Houve tentativa de chantagear cúpula militar a dar golpe, diz José Dirceu

José Dirceu considera que não há como tratar cada um dos casos de distúrbios em Brasília a partir do fim de 2022 como incidentes isolados e alerta que todo o processo foi conduzido por aliados do bolsonarismo para "pressionar e chantagear" a cúpula militar a embarcar num projeto de golpe de Estado.

Em entrevista ao UOL, o ex-ministro do governo de Luiz Inácio Lula da Silva (2003-05) e ex-deputado federal examinou a situação política nacional diante das revelações da Polícia Federal, que indiciou o ex-presidente Jair Bolsonaro e o general da reserva Braga Netto, ex-ministro da Defesa, e mais 35 pessoas como suspeitos dos crimes de abolição violenta do Estado democrático de Direito, golpe de Estado e organização criminosa.

Ao relembrar o período entre a derrota de Bolsonaro e o início do governo Lula, Dirceu rebate o governador de São Paulo, Tarcisio Freitas, e diz que não houve normalidade na posse do atual presidente.

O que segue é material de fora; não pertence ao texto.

(** ** The theorems at the sample inputs *)

Lemma C1_web_acl_rules_witness :
  sample_app !! "GcAlbFargate" = None /\
  exists this st,
    GcAlbFargateStack.constructor "GcAlbFargate" sample_GcAlbFargateStackProps sample_app
      = OK (this, <["GcAlbFargate" := st]> sample_app) /\
    ids_of_class "wafv2.CfnWebACL" st = ["WebAcl"].
Proof.
  assert (Hfree : sample_app !! "GcAlbFargate" = None) by reflexivity.
  split; [exact Hfree|].
  destruct (C1_web_acl_rules sample_app "GcAlbFargate" sample_GcAlbFargateStackProps Hfree)
    as (this & st & Hrun & Hacl & _).
  exists this, st. split; assumption.
Defined.

Lemma C2_ec2app_topology_witness :
  sample_app !! "BsEc2app" = None /\
  exists this st,
    BsEc2appStack.constructor "BsEc2app" sample_BsEc2appStackProps sample_app
      = OK (this, <["BsEc2app" := st]> sample_app) /\
    ids_of_class "ec2.SecurityGroup" st =
      ["security-group-for-alb"; "security-group-for-app"].
Proof.
  assert (Hfree : sample_app !! "BsEc2app" = None) by reflexivity.
  split; [exact Hfree|].
  destruct (C2_ec2app_topology sample_app "BsEc2app" sample_BsEc2appStackProps Hfree)
    as (this & st & Hrun & Hsg & _).
  exists this, st. split; assumption.
Defined.

Lemma C3_fargate_alarms_witness :
  sample_app !! "GcAlbFargate" = None /\
  exists this st,
    GcAlbFargateStack.constructor "GcAlbFargate" sample_GcAlbFargateStackProps sample_app
      = OK (this, <["GcAlbFargate" := st]> sample_app) /\
    Forall (fun '(_, a) => Alarm.alarmActions a = [SnsAction (mkRef "Base" "AlarmTopic")])
      (alarms st).
Proof.
  assert (Hfree : sample_app !! "GcAlbFargate" = None) by reflexivity.
  split; [exact Hfree|].
  destruct (C3_fargate_alarms sample_app "GcAlbFargate" sample_GcAlbFargateStackProps Hfree)
    as (this & st & Hrun & _ & _ & Hall).
  exists this, st. split; [exact Hrun|].
  eapply Forall_impl; [exact Hall|].
  intros [i a] (_ & _ & Hact). exact Hact.
Defined.

Lemma C4_entry_wiring_witness :
  exists result app',
    Entry.main Ref Ref _ sample_devParameter sample_process_env
      sample_new_EcsApp sample_new_Frontend sample_new_Monitoring Entry.new_App
      = OK (result, app') /\
    exists app1 app2 frontendProps monitoringProps,
      sample_new_Frontend "BLEAEcsFrontendSampleDev" frontendProps app1
        = OK (Entry.frontend _ _ _ result, app2) /\
      sample_new_Monitoring "BLEAEcsMonitoringSampleDev" monitoringProps app2
        = OK (Entry.monitoring _ _ _ result, app') /\
      BLEAEcsFrontendSampleStackProps.alarmTopic frontendProps =
        BLEAEcsAppSampleStack.alarmTopic (Entry.ecsapp _ _ _ result) /\
      BLEAEcsAppMonitoringSampleStackProps.alarmTopic monitoringProps =
        BLEAEcsAppSampleStack.alarmTopic (Entry.ecsapp _ _ _ result) /\
      BLEAEcsAppMonitoringSampleStackProps.distributionId monitoringProps =
        BLEAEcsFrontendSampleStack.distributionId (Entry.frontend _ _ _ result).
Proof.
  assert (Hmain : exists result app',
            Entry.main Ref Ref _ sample_devParameter sample_process_env
              sample_new_EcsApp sample_new_Frontend sample_new_Monitoring Entry.new_App
              = OK (result, app')).
  { vm_compute. do 2 eexists. reflexivity. }
  destruct Hmain as (result & app' & Hmain).
  exists result, app'. split; [exact Hmain|].
  destruct (C4_entry_wiring Ref Ref _ sample_devParameter sample_process_env
              sample_new_EcsApp sample_new_Frontend sample_new_Monitoring
              result app' Hmain)
    as (app1 & app2 & fp & mp & _ & H2 & H3 & _ & _ & H6 & H7 & H8).
  exists app1, app2, fp, mp. repeat split; assumption.
Defined.

Lemma C5_fixed_children_witness :
  sample_app !! "Stack" = None /\
  (∅ : App) !! "Other" = None /\
  exists t1 st1 t2 st2,
    BsEc2appStack.constructor "Stack" sample_BsEc2appStackProps sample_app
      = OK (t1, <["Stack" := st1]> sample_app) /\
    BsEc2appStack.constructor "Other"
      {| BsEc2appStackProps.stackProps := sample_stackProps;
         BsEc2appStackProps.prodVpc := mkRef "Net" "Vpc";
         BsEc2appStackProps.environment := "Production";
         BsEc2appStackProps.logBucket := mkRef "Logs" "Bucket";
         BsEc2appStackProps.appKey := mkRef "Keys" "Key" |} ∅
      = OK (t2, <["Other" := st2]> ∅) /\
    skeleton st1 = skeleton st2.
Proof.
  assert (H1 : sample_app !! "Stack" = None) by reflexivity.
  assert (H2 : (∅ : App) !! "Other" = None) by reflexivity.
  split; [exact H1|]. split; [exact H2|].
  exact (proj1 (C5_fixed_children sample_app ∅ "Stack" "Other"
                  sample_BsEc2appStackProps _
                  sample_GcAlbFargateStackProps sample_GcAlbFargateStackProps
                  sample_GcInvestigationInstanceStackProps
                  sample_GcInvestigationInstanceStackProps H1 H2)).
Defined.

Lemma C6_deterministic_frame_witness :
  sample_app !! "Stack" = None /\
  (∅ : App) !! "Stack" = None /\
  exists this st,
    GcAlbFargateStack.constructor "Stack" sample_GcAlbFargateStackProps sample_app
      = OK (this, <["Stack" := st]> sample_app) /\
    GcAlbFargateStack.constructor "Stack" sample_GcAlbFargateStackProps ∅
      = OK (this, <["Stack" := st]> ∅).
Proof.
  assert (H1 : sample_app !! "Stack" = None) by reflexivity.
  assert (H2 : (∅ : App) !! "Stack" = None) by reflexivity.
  split; [exact H1|]. split; [exact H2|].
  destruct (C6_deterministic_frame sample_app ∅ "Stack" sample_BsEc2appStackProps
              sample_GcAlbFargateStackProps sample_GcInvestigationInstanceStackProps
              H1 H2)
    as (_ & (this & st & R1 & R2 & _) & _).
  exists this, st. split; assumption.
Defined.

Ele também destacou que o indiciamento é o primeiro de generais e militares de alta patente na história do Brasil, insistindo que tais atos são classificados como crimes de alta traição. Para ele, a situação política de Bolsonaro hoje é "gravíssima" e avalia que, em parte, o que impediu o golpe foi a falta de respaldo internacional.

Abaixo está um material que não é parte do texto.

(** * TimSort.py: a shallow embedding of SimpleTimSort and its stages

    The development follows the source file top to bottom: the [Segment]
    descriptor, the run scanner [IncDecRuns], the fuser [FuseSegments], the
    top-level [segments] routine, the normalizer ([insertSort], [reverse],
    [processSegments]), the merge engine ([mergeSegments], [copySegment],
    [mergeRound], [mergeRounds]) and the driver [SimpleTimSort].

    Python integers are [Z]; Python lists are Rocq lists indexed through
    [getitem]/[setitem], which implement Python's index rules (negative
    indices count from the end, anything else out of range raises
    IndexError).  Exceptions are values of the error monad [Res].  Every
    [while] loop is a structural recursion on a loop budget computed from
    the loop's own variant; an exhausted budget is the distinct outcome
    [Raise OutOfFuel], so a result [Ok _] always is a real, finished run. *)

From Stdlib Require Import ZArith List Lia Bool Permutation.
Import ListNotations.
Open Scope Z_scope.

Set Implicit Arguments.

(** ** Exceptions and the error monad *)

Inductive Exn : Set :=
| IndexError
| TypeError
| AttributeError
| ZeroDivisionError
| UnboundLocalError
| OutOfFuel.

Inductive Res (X : Type) : Type :=
| Ok (x : X)
| Raise (e : Exn).

Arguments Ok {X} x.
Arguments Raise {X} e.

Definition bind {X Y : Type} (c : Res X) (f : X -> Res Y) : Res Y :=
  match c with
  | Ok x => f x
  | Raise e => Raise e
  end.

Notation "x <- c ;; k" := (bind c (fun x => k))
  (at level 61, c at next level, right associativity).
Notation "' p <- c ;; k" := (bind c (fun x => match x with p => k end))
  (at level 61, p pattern, c at next level, right associativity).

(** ** Python lists *)

Definition llen {X : Type} (l : list X) : Z := Z.of_nat (length l).

(** [l[i]] resolves a negative [i] to [i + len(l)]. *)
Definition norm_index (n i : Z) : option nat :=
  let i' := if i <? 0 then i + n else i in
  if (0 <=? i') && (i' <? n) then Some (Z.to_nat i') else None.

Definition getitem {X : Type} (l : list X) (i : Z) : Res X :=
  match norm_index (llen l) i with
  | Some k => match nth_error l k with
              | Some x => Ok x
              | None => Raise IndexError
              end
  | None => Raise IndexError
  end.

Fixpoint list_set {X : Type} (l : list X) (k : nat) (x : X) : list X :=
  match l, k with
  | [], _ => []
  | _ :: t, O => x :: t
  | h :: t, S k' => h :: list_set t k' x
  end.

Definition setitem {X : Type} (l : list X) (i : Z) (x : X) : Res (list X) :=
  match norm_index (llen l) i with
  | Some k => Ok (list_set l k x)
  | None => Raise IndexError
  end.

(** A slice bound is clamped into [0, len(l)] after the negative shift. *)
Definition norm_bound (n b : Z) : nat :=
  Z.to_nat (if b <? 0 then Z.max (b + n) 0 else Z.min b n).

(** [range(a, b)] *)
Definition range2 (a b : Z) : list Z :=
  map (fun k => a + Z.of_nat k) (seq 0 (Z.to_nat (b - a))).

Definition range (b : Z) : list Z := range2 0 b.

(** Running a loop body over a list of loop indices, threading the state. *)
Fixpoint for_each {X S : Type} (xs : list X) (body : S -> X -> Res S) (s : S)
  : Res S :=
  match xs with
  | [] => Ok s
  | x :: xs' => s' <- body s x ;; for_each xs' body s'
  end.

Fixpoint map_res {X Y : Type} (f : X -> Res Y) (xs : list X) : Res (list Y) :=
  match xs with
  | [] => Ok []
  | x :: xs' => y <- f x ;; ys <- map_res f xs' ;; Ok (y :: ys)
  end.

Leia abaixo os principais trechos da entrevista com Dirceu:

O que significa, para a história do Brasil, a existência de um processo de indiciamento de tantos militares, inclusive generais?

Isso ocorre pela primeira vez na história do país. Os golpistas de 1937 não foram aos tribunais, nem os golpistas de 1955, nem de 1961 e nem os de 1964, que foram anistiados. Portanto, é a primeira vez que o atentado à Constituição, que no caso é um crime de alta traição para os militares, é alvo de um caso assim. Os militares tem, como mandato, defender a Constituição. Isso, portanto, é um fato inédito.

Ainda mais inédito por conta de estarmos vendo isso ocorrer a partir do Poder Judiciário, junto com a Polícia Federal. E não do Parlamento.

Isso mostra que o Brasil tem instrumentos de auto defesa do estado democrático de direito.

O senhor teme algum tipo de reação por parte de outros militares?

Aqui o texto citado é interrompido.